I don’t really know what to make of the attack on the Sri Lankan cricket team in Pakistan, but it certainly doesn’t inspire me with hope. The NYT has an interesting article on the attack, but it seems like Pakistan is essentially in a state of denial.
Criticism of Pakistan’s security arrangements intensified Wednesday when Chris Broad, a British umpire who had been traveling with the Sri Lankan team, launched a harsh public tirade against the Pakistani authorities, saying police melted away as the attackers opened fire. “We were promised that we would get presidential-style security,” Mr. Broad said.
But “in that hour of need, our security vanished,” he told a news conference when he arrived back in England at Manchester airport. “We are all extremely lucky to be here today.”
“There was not a sign of a policeman anywhere. They had gone, and left us to be sitting ducks.”
Mr. Broad did not explain how his criticism of the police squared with the fact that six officers died.
My question is why he should have to explain that? Sure six officers are dead, but they were likely killed before they had a chance to react. Were there only six officers present? That doesn’t sound like “presidential style security” to me. Since none of the attackers were killed or captured immediately, that would also seem to corroborate Mr. Broad’s story. Cowards and the unprepared die just as easily as heroes.
But the Pakistani government response makes me even more uncertain:
A senior official at the Interior Ministry, Rehman Malik, who is close to President Zardari, said: “We suspect a foreign hand behind this incident. The democracy of the country has been undermined, and foreigners are repeatedly attacked to harm the country’s image.”

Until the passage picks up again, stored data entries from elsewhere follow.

(** * Keys *)

Definition annotationV1alpha1PodGroupPolicy : string := "conversion.workloads.x-k8s.io/v1alpha1-pod-group-policy".
Definition annotationV1alpha1Coordination : string := annotationCoordMigration.
Definition ExclusiveKeyAnnotationKey : string := "rolebasedgroup.workloads.x-k8s.io/exclusive-topology".
Definition GroupExclusiveTopologyKey : string := RBGPrefix +:+ "group-exclusive-topology".
Definition GangSchedulingScheduleTimeoutSecondsKey : string := RBGPrefix +:+ "group-gang-scheduling-timeout".
Definition GangSchedulingVolcanoPriorityClassKey : string := RBGPrefix +:+ "group-gang-scheduling-volcano-priority".
Definition GangSchedulingVolcanoQueueKey : string := RBGPrefix +:+ "group-gang-scheduling-volcano-queue".
Definition OldRecreateUpdateStrategyType : string := "Recreate".

Class ConversionCodec := {
  marshal_policy : PodGroupPolicy -> result string;
  unmarshal_policy : string -> result PodGroupPolicy;
  marshal_coordination : list Coordination -> result string;
  unmarshal_coordination : string -> result (list Coordination)
}.

(** * From v1alpha1 *)

Definition convertUpdateStrategyTypeV1alpha1ToV2 (src : string) : string :=
  if bool_decide (src = OldRecreateUpdateStrategyType) then RecreatePodUpdateStrategyType else src.

Definition convertRollingUpdateToV2 (r : RollingUpdate) : RollingUpdate :=
  with_Type (convertUpdateStrategyTypeV1alpha1ToV2 (ru_Type r)) r.

Definition convertTemplateRefV1alpha1ToV2 (ref : string) (patch : string) : TemplateRef :=
  {| tr_Name := ref; tr_Patch := if bool_decide (patch = ""%string) then None else Some patch |}.

(** The template wins over the reference. *)
Definition convertTemplateSourceToV2 (src : OldRole) : TemplateSource :=
  match old_Template src with
  | Some t => {| ts_Template := Some t; ts_TemplateRef := None |}
  | None => {| ts_Template := None;
               ts_TemplateRef := (fun ref => convertTemplateRefV1alpha1ToV2 ref (old_TemplatePatch src)) <$> old_TemplateRef src |}
  end.

Definition restart_config (t : string) : option RestartPolicyConfig :=
  Some {| rpc_Type := t; rpc_BaseDelaySeconds := None; rpc_MaxDelaySeconds := None |}.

Is this seriously the assumption that the Interior Ministry is operating under? That an attack similar in style, execution, and equipment to the one carried out in India last year came from outside Pakistan? All the evidence in the India attack points to it originating from Pakistan. That would seem to indicate to me that this attack was likely the work of a domestic hand, but for all of the goals stated by the Interior Ministry official.

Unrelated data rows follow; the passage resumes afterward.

(** *** [handleUpdateRoutine] (lines 110-134)

    [routines.find] at line 124 reads the collection of the render
    through which the operation was called, not the one that
    [setRoutines] has just scheduled. *)
Definition handleUpdateRoutine (routineId : string) (updates : Routine) : Op Routine := λ w,
  if isOffline w then
    throw (Error "Cannot update routines while offline. Please connect to the internet and try again.") w
  else
    tryCatch
      (let! _ := invoke serve "updateRoutineService"
                   (UpdateRoutine (VStr routineId) updates) in
       let! _ := setRoutines
                   (fmap (λ routine, if decide (rid routine = VStr routineId)
                                     then spread routine updates else routine)) in
       match list_find (λ r, rid r = VStr routineId) (routines w) with
       | Some (_, updatedRoutine) => ret (spread updatedRoutine updates)
       | None => throw (Error "Routine not found after update")
       end)
      (λ err, throw err) w.

(** *** [handleDeleteRoutine] (lines 137-153) *)
Definition handleDeleteRoutine (routineId : string) : Op bool := λ w,
  if isOffline w then
    throw (Error "Cannot delete routines while offline. Please connect to the internet and try again.") w
  else
    tryCatch
      (let! _ := invoke serve "deleteRoutineService" (DeleteRoutine (VStr routineId)) in
       let! _ := setRoutines (filter (λ routine, rid routine ≠ VStr routineId)) in
       ret true)
      (λ err, throw err) w.

(** *** [refreshRoutines] (lines 156-162) *)
Definition refreshRoutines : Op unit := λ w,
  if isOffline w then
    throw (Thrown (VStr "Cannot refresh routines while offline")) w
  else loadRoutines w.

All in all, the fact that the attackers all got away, and the Interior Ministry is already looking to blame foreign agitators makes me nervous. No doubt the Pakistani authorities will be looking to arrest suspects as quickly as possible, and convict as quickly as possible. I’m just worried that some poor kid might be caught in the wrong place at the wrong time, and pay the price for a crime whose real perpetrators are long gone, or worse yet, sheltered by the very ministries which should be rooting them out.
But as I’ve said before, the sooner the Pakistani people realize that terrorism is their problem, and not just America’s the sooner the situation in Pakistan and the rest of the region will improve.